In a Facebook post, Council President pro Tem Monica Montgomery wrote:
“Thank to Assemblymember Akilah Weber, MD and her advocacy for our communities, San Diego received funding to restore The Black Family statue at the beloved Mountain View Park!
This funding is more than just a check—it is about restoring the positive reflections and reclaiming the narrative of Black families. Today, we are empowering Black families throughout our region by honoring the theme of power and symbolism through the restoration art in our community. That all starts with the Black Family statue.
Huge thank you to the Mountain View Park Coalition, the Mountain View Rec Advisory, and the Wade family for your continued advocacy to restoring legacy and memories.”
City leaders gathered this week to celebrate a gift from the state of California of $195,000 to rebuild artwork that had been destroyed years earlier. It was a statue titled “The Black Family,” of which only the base and a small plaque remains. They also be celebrated the man who was responsible for all of this happening –Jeffrey Hayes.

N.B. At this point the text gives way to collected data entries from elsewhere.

(* ===== verification/Heap.v ===== *)
(** * The binary heap of the standard library

    [std::collections::BinaryHeap] as the mempool uses it: a max-heap in a
    [Vec], with [push] (sift up) and [pop] (move the last element to the root,
    sift it to the bottom, then up). Elements are compared by a total preorder;
    elements that compare equal leave in an order the algorithm decides. *)

From S2P Require Import Prelude.

(** ** The algorithm *)
Section Algorithm.
Context {E : Type} (leb : E -> E -> bool).

Definition parent (i : nat) : nat := (i - 1) / 2.

(** The elements at [i] and [j] are in order. *)
Definition at_most (l : list E) (i j : nat) : bool :=
  match l !! i, l !! j with Some a, Some b => leb a b | _, _ => true end.

Definition swap (i j : nat) (l : list E) : list E :=
  match l !! i, l !! j with Some a, Some b => <[i := b]> (<[j := a]> l) | _, _ => l end.

(** [sift_up(0, pos)]; [fuel] bounds the way to the root. *)
Fixpoint sift_up (fuel pos : nat) (l : list E) : list E :=
  match fuel with
  | O => l
  | S fuel =>
      if (pos =? 0)%nat then l
      else if at_most l pos (parent pos) then l
      else sift_up fuel (parent pos) (swap pos (parent pos) l)
  end.

(** [sift_down_to_bottom(pos)]. *)
Fixpoint sift_down (fuel pos : nat) (l : list E) : list E :=
  match fuel with
  | O => l
  | S fuel =>
      let end_ := length l in
      let child := (2 * pos + 1)%nat in
      if (child <=? end_ - 2)%nat then
        let child := (if at_most l child (child + 1) then child + 1 else child)%nat in
        sift_down fuel child (swap pos child l)
      else if (child =? end_ - 1)%nat then
        sift_up (S child) child (swap pos child l)
      else sift_up (S pos) pos l
  end.

Definition push (x : E) (l : list E) : list E := sift_up (S (length l)) (length l) (l ++ [x]).

Definition pop (l : list E) : option (E * list E) :=
  match last l with
  | None => None
  | Some item =>
      let data := removelast l in
      match data with
      | [] => Some (item, [])
      | root :: rest => Some (root, sift_down (length data) 0 (item :: rest))
      end
  end.

Definition peek (l : list E) : option E := head l.

End Algorithm.

(** ** The multiset of the elements *)
Section Elements.
Context {E : Type} (leb : E -> E -> bool).

Lemma swap_length i j (l : list E) : length (swap i j l) = length l.
Proof. unfold swap. repeat case_match; by rewrite ?length_insert. Qed.

Lemma swap_lookup i j (l : list E) k :
  (i < length l)%nat -> (j < length l)%nat ->
  swap i j l !! k = if decide (k = i) then l !! j else if decide (k = j) then l !! i else l !! k.
Proof.
  intros [a Ha]%lookup_lt_is_Some [b Hb]%lookup_lt_is_Some. unfold swap. rewrite Ha, Hb.
  pose proof (lookup_lt_Some _ _ _ Ha). pose proof (lookup_lt_Some _ _ _ Hb).
  destruct (decide (k = i)) as [->|Hi]; [by rewrite list_lookup_insert_eq by by rewrite length_insert|].
  rewrite list_lookup_insert_ne by done.
  destruct (decide (k = j)) as [->|Hj]; [by rewrite list_lookup_insert_eq|].
  by rewrite list_lookup_insert_ne.
Qed.

Lemma swap_permutation i j (l : list E) : swap i j l ≡ₚ l.
Proof.
  unfold swap. destruct (l !! i) as [a|] eqn:Ha; [|done]. destruct (l !! j) as [b|] eqn:Hb; [|done].
  pose proof (lookup_lt_Some _ _ _ Ha). pose proof (lookup_lt_Some _ _ _ Hb).
  apply Permutation_inj. rewrite !length_insert. split; [done|].
  exists (fun k => if decide (k = i) then j else if decide (k = j) then i else k). split.
  - intros x y. repeat case_decide; congruence.
  - intros k. destruct (decide (k = i)) as [->|Hi].
    { rewrite list_lookup_insert_eq by by rewrite length_insert. done. }
    rewrite list_lookup_insert_ne by done.
    destruct (decide (k = j)) as [->|Hj]; [by rewrite list_lookup_insert_eq|].
    by rewrite list_lookup_insert_ne.
Qed.

Lemma sift_up_permutation fuel : forall pos (l : list E), sift_up leb fuel pos l ≡ₚ l.
Proof.
  induction fuel as [|fuel IH]; intros pos l; cbn [sift_up]; [done|].
  repeat case_match; try done. by rewrite IH, swap_permutation.
Qed.

Lemma sift_down_permutation fuel : forall pos (l : list E), sift_down leb fuel pos l ≡ₚ l.
Proof.
  induction fuel as [|fuel IH]; intros pos l; cbn [sift_down]; [done|].
  repeat case_match; by rewrite ?IH, ?sift_up_permutation, ?swap_permutation.
Qed.

Lemma push_permutation x (l : list E) : push leb x l ≡ₚ x :: l.
Proof. unfold push. rewrite sift_up_permutation. by rewrite Permutation_app_comm. Qed.

Lemma pop_permutation (l : list E) x l' : pop leb l = Some (x, l') -> l ≡ₚ x :: l'.
Proof.
  unfold pop. destruct l as [|y l _] using rev_ind; [done|]. rewrite last_snoc, removelast_last.
  destruct l as [|r l]; intros Hp; apply (inj Some), pair_equal_spec in Hp as [<- <-]; [done|].
  etrans; [|apply Permutation_cons; [done | symmetry; apply sift_down_permutation]].
  cbn. apply Permutation_cons; [done|]. by rewrite Permutation_app_comm.
Qed.

Lemma pop_None (l : list E) : pop leb l = None <-> l = [].
Proof.
  unfold pop. destruct l as [|y l _] using rev_ind; [done|]. rewrite last_snoc, removelast_last.
  split; [by destruct l | by destruct l].
Qed.

End Elements.

(** ** The heap order *)
Section Order.
Context {E : Type} (leb : E -> E -> bool).
Context (leb_total : forall a b, leb a b = true \/ leb b a = true).
Context (leb_trans : forall a b c, leb a b = true -> leb b c = true -> leb a c = true).

(** The element at [i] is at most the one at [j]. *)
Definition below (l : list E) (i j : nat) : Prop :=
  forall a b, l !! i = Some a -> l !! j = Some b -> leb a b = true.

Definition is_heap (l : list E) : Prop := forall i, (0 < i)%nat -> below l i (parent i).

(** A heap but for the element at [pos], whose children fit its place. *)
Definition heap_but_up (pos : nat) (l : list E) : Prop :=
  (forall i, (0 < i)%nat -> i ≠ pos -> below l i (parent i)) /\
  (forall i, (0 < i)%nat -> parent i = pos -> (0 < pos)%nat -> below l i (parent pos)).

Lemma parent_lt i : (0 < i)%nat -> (parent i < i)%nat.
Proof. intros. unfold parent. apply Nat.Div0.div_lt_upper_bound. lia. Qed.

Lemma at_most_below l i j : at_most leb l i j = true -> below l i j.
Proof. unfold at_most, below. intros Hm a b Ha Hb. by rewrite Ha, Hb in Hm. Qed.

Lemma at_most_above l i j : at_most leb l i j = false -> below l j i.
Proof using leb_total.
  unfold at_most, below. intros Hm a b Ha Hb. rewrite Ha, Hb in Hm. destruct (leb_total a b); congruence.
Qed.

Lemma below_trans l i j k : (j < length l)%nat -> below l i j -> below l j k -> below l i k.
Proof using leb_trans. intros [b Hb]%lookup_lt_is_Some Hij Hjk a c Ha Hc. eauto. Qed.

Lemma below_refl l i : below l i i.
Proof using leb_total. intros a b Ha Hb. replace b with a by congruence. by destruct (leb_total a a). Qed.

Lemma below_out l i j : (length l <= i)%nat -> below l i j.
Proof. intros Hi%lookup_ge_None a b Ha. congruence. Qed.

(** Where an element comes from when two are swapped. *)
Definition swapped (i j k : nat) : nat := if decide (k = i) then j else if decide (k = j) then i else k.

Lemma below_swap l i j x y :
  (i < length l)%nat -> (j < length l)%nat ->
  below l (swapped i j x) (swapped i j y) -> below (swap i j l) x y.
Proof.
  intros Hi Hj Hb a b. rewrite !swap_lookup by done. unfold swapped in Hb. repeat case_decide; apply Hb.
Qed.

Lemma sift_up_heap fuel : forall pos l,
  (pos < fuel)%nat -> (pos < length l)%nat -> heap_but_up pos l -> is_heap (sift_up leb fuel pos l).
Proof using leb_total leb_trans.
  induction fuel as [|fuel IH]; intros pos l Hf Hl [H1 H2]; [lia|]. cbn [sift_up].
  destruct (Nat.eqb_spec pos 0) as [->|Hp]; [intros i Hi; apply H1; lia|].
  pose proof (parent_lt pos ltac:(lia)) as Hpp.
  destruct (at_most _ _ _ _) eqn:Em.
  { apply at_most_below in Em. intros i Hi. destruct (decide (i = pos)) as [->|]; [done | by apply H1]. }
  apply at_most_above in Em. apply IH; [lia | rewrite swap_length; lia|]. split.
  - intros i Hi Hne. apply below_swap; [done | lia|]. unfold swapped.
    destruct (decide (i = pos)) as [->|Hip].
    + rewrite decide_False by lia. rewrite decide_True by done. done.
    + rewrite (decide_False (P := i = parent pos)) by done.
      destruct (decide (parent i = pos)) as [Hc|Hc]; [apply H2; (done || lia)|].
      destruct (decide (parent i = parent pos)) as [Hc'|Hc'].
      * apply (below_trans _ _ (parent pos)); [lia | rewrite <-Hc'; by apply H1 | done].
      * by apply H1.
  - intros i Hi Hpi Hpos. pose proof (parent_lt _ Hpos). apply below_swap; [done | lia|]. unfold swapped.
    rewrite (decide_False (P := parent (parent pos) = pos)) by lia.
    rewrite (decide_False (P := parent (parent pos) = parent pos)) by lia.
    destruct (decide (i = pos)) as [->|Hip]; [apply H1; lia|].
    pose proof (parent_lt _ Hi). rewrite decide_False by lia.
    apply (below_trans _ _ (parent pos)); [lia | rewrite <-Hpi; by apply H1 | apply H1; lia].
Qed.

(** A heap but for the hole at [pos], while an element is sifted down. *)
Definition heap_but_down (pos : nat) (l : list E) : Prop :=
  (forall i, (0 < i)%nat -> i ≠ pos -> parent i ≠ pos -> below l i (parent i)) /\
  (forall i, (0 < i)%nat -> parent i = pos -> (0 < pos)%nat -> below l i (parent pos)).

Lemma children i pos : (0 < i)%nat -> parent i = pos -> i = (2 * pos + 1)%nat \/ i = (2 * pos + 2)%nat.
Proof.
  unfold parent. intros Hi <-. pose proof (Nat.div_mod_eq (i - 1) 2).
  pose proof (Nat.mod_upper_bound (i - 1) 2 ltac:(lia)). lia.
Qed.

Lemma parent_child pos : parent (2 * pos + 1) = pos /\ parent (2 * pos + 2) = pos.
Proof.
  unfold parent. split.
  - replace (2 * pos + 1 - 1)%nat with (pos * 2)%nat by lia. by apply Nat.div_mul.
  - replace (2 * pos + 2 - 1)%nat with (1 + pos * 2)%nat by lia. rewrite Nat.div_add by lia. done.
Qed.

(** The greater child [c] of [pos] takes its place. *)
Lemma heap_but_down_swap pos c l :
  (0 < c)%nat -> parent c = pos -> (c < length l)%nat ->
  (forall d, (0 < d)%nat -> parent d = pos -> below l d c) ->
  heap_but_down pos l -> heap_but_down c (swap pos c l).
Proof using leb_total leb_trans.
  intros Hc Hpc Hlc Hmax [H1 H2]. pose proof (parent_lt c Hc) as Hlt. rewrite Hpc in Hlt. split.
  - intros i Hi Hic Hpic. pose proof (parent_lt i Hi). apply below_swap; [lia | done|]. unfold swapped.
    rewrite (decide_False (P := i = c)), (decide_False (P := parent i = c)) by done.
    destruct (decide (i = pos)) as [->|Hip].
    + rewrite decide_False by lia. by apply H2.
    + destruct (decide (parent i = pos)); [by apply Hmax | by apply H1].
  - intros i Hi Hpi _. pose proof (parent_lt i Hi). apply below_swap; [lia | done|]. unfold swapped.
    rewrite Hpc. rewrite (decide_True (P := pos = pos)) by done.
    rewrite (decide_False (P := i = pos)), (decide_False (P := i = c)) by lia.
    rewrite <-Hpi. apply H1; lia.
Qed.

Lemma heap_but_down_leaf pos l :
  (length l <= 2 * pos + 1)%nat -> heap_but_down pos l -> heap_but_up pos l.
Proof.
  intros Hl [H1 H2]. split; intros i Hi Hx.
  - destruct (decide (parent i = pos)) as [Hp|Hp]; [|by apply H1].
    apply below_out. destruct (children _ _ Hi Hp); lia.
  - intros _. apply below_out. destruct (children _ _ Hi Hx); lia.
Qed.

Lemma sift_down_heap fuel : forall pos l,
  (length l <= pos + fuel)%nat -> (pos < length l)%nat -> heap_but_down pos l ->
  is_heap (sift_down leb fuel pos l).
Proof using leb_total leb_trans.
  induction fuel as [|fuel IH]; intros pos l Hf Hl Hh; [lia|]. cbn [sift_down].
  destruct (parent_child pos) as [Hp1 Hp2].
  replace (2 * pos + 1 + 1)%nat with (2 * pos + 2)%nat by lia.
  destruct (Nat.leb_spec (2 * pos + 1) (length l - 2)).
  - destruct (at_most _ _ _ _) eqn:Em.
    + apply at_most_below in Em. apply IH; rewrite ?swap_length; [lia | lia|].
      apply heap_but_down_swap; [lia | done | lia | | done].
      intros d Hd Hpd. destruct (children _ _ Hd Hpd) as [-> | ->]; [done | apply below_refl].
    + apply at_most_above in Em. apply IH; rewrite ?swap_length; [lia | lia|].
      apply heap_but_down_swap; [lia | done | lia | | done].
      intros d Hd Hpd. destruct (children _ _ Hd Hpd) as [-> | ->]; [apply below_refl | done].
  - destruct (Nat.eqb_spec (2 * pos + 1) (length l - 1)).
    + apply sift_up_heap; rewrite ?swap_length; [lia | lia|].
      apply heap_but_down_leaf; [rewrite swap_length; lia|].
      apply heap_but_down_swap; [lia | done | lia | | done].
      intros d Hd Hpd. destruct (children _ _ Hd Hpd) as [-> | ->]; [apply below_refl | apply below_out; lia].
    + apply sift_up_heap; [lia | lia|]. apply heap_but_down_leaf; [lia | done].
Qed.

(** *** [push] and [pop] *)

Lemma empty_heap : is_heap [].
Proof. intros i Hi a b Ha. by rewrite lookup_nil in Ha. Qed.

Lemma push_heap x l : is_heap l -> is_heap (push leb x l).
Proof using leb_total leb_trans.
  intros Hh. apply sift_up_heap; [lia | rewrite length_app; cbn; lia|]. split.
  - intros i Hi Hne a b Ha Hb. pose proof (parent_lt i Hi). apply (Hh i Hi).
    + destruct (decide (i < length l)%nat); [by rewrite lookup_app_l in Ha|].
      apply lookup_lt_Some in Ha. rewrite length_app in Ha. cbn in Ha. lia.
    + apply lookup_lt_Some in Ha. rewrite length_app in Ha. cbn in Ha. rewrite lookup_app_l in Hb by lia. done.
  - intros i Hi Hp _. apply below_out. rewrite length_app. cbn. pose proof (parent_lt i Hi). lia.
Qed.

Lemma pop_heap l x l' : is_heap l -> pop leb l = Some (x, l') -> is_heap l'.
Proof using leb_total leb_trans.
  unfold pop. destruct l as [|y l _] using rev_ind; [done|]. rewrite last_snoc, removelast_last. intros Hh.
  destruct l as [|r l]; intros Hp; apply (inj Some), pair_equal_spec in Hp as [<- <-]; [apply empty_heap|].
  apply sift_down_heap; [cbn; lia | cbn; lia|]. split; [|lia].
  intros i Hi _ Hpi a b Ha Hb. destruct i as [|i]; [lia|]. destruct (parent (S i)) as [|j] eqn:Ej; [done|].
  apply (Hh (S i) Hi); rewrite ?Ej; cbn in *; by apply lookup_app_l_Some.
Qed.

(** The root is a greatest element. *)
Lemma heap_root l r : is_heap l -> head l = Some r -> Forall (fun a => leb a r = true) l.
Proof using leb_total leb_trans.
  intros Hh Hr. apply Forall_lookup. intros i. induction (lt_wf i) as [i _ IH]. intros a Ha.
  destruct (decide (i = 0)%nat) as [->|Hi].
  - rewrite head_lookup in Hr. replace r with a by congruence. by destruct (leb_total a a).
  - pose proof (parent_lt i ltac:(lia)). destruct (lookup_lt_is_Some_2 l (parent i)) as [b Hb].
    { apply lookup_lt_Some in Ha. lia. }
    apply (leb_trans _ b); [by apply (Hh i ltac:(lia)) | by apply (IH (parent i))].
Qed.

(** [pop] takes a greatest element. *)
Lemma pop_max l x l' : is_heap l -> pop leb l = Some (x, l') -> Forall (fun a => leb a x = true) l.
Proof using leb_total leb_trans.
  intros Hh Hp. apply heap_root; [done|]. revert Hp. clear Hh.
  unfold pop. destruct l as [|y l _] using rev_ind; [done|]. rewrite last_snoc, removelast_last.
  destruct l as [|r l]; intros Hp; by apply (inj Some), pair_equal_spec in Hp as [<- _].
Qed.

End Order.

#[global] Arguments push {E} leb x l : simpl never.
#[global] Arguments pop {E} leb l : simpl never.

His extensive effort to make a difference began by telling the story of his hero Neal Petties, which the park is named for, to community groups, city officials — anyone willing to listen. He told them how the former SDSU football star and Baltimore Colts player dedicated himself to the people of the community when he was hired by San Diego Parks and Recreation to supervise the park, located at at the corner of Ocean View Boulevard and 40th Street, in what is now called the Neal Petties Mountain View Park.
Hayes recalled it as a special place for his own family and other community residents, and he never forgot Petties and what he did.
“He was like a life coach for all the kids around here,” Hayes said, recalling that “Mr. Petties would stand in for working mothers in the neighborhood, helping kids who had no fathers in the house.”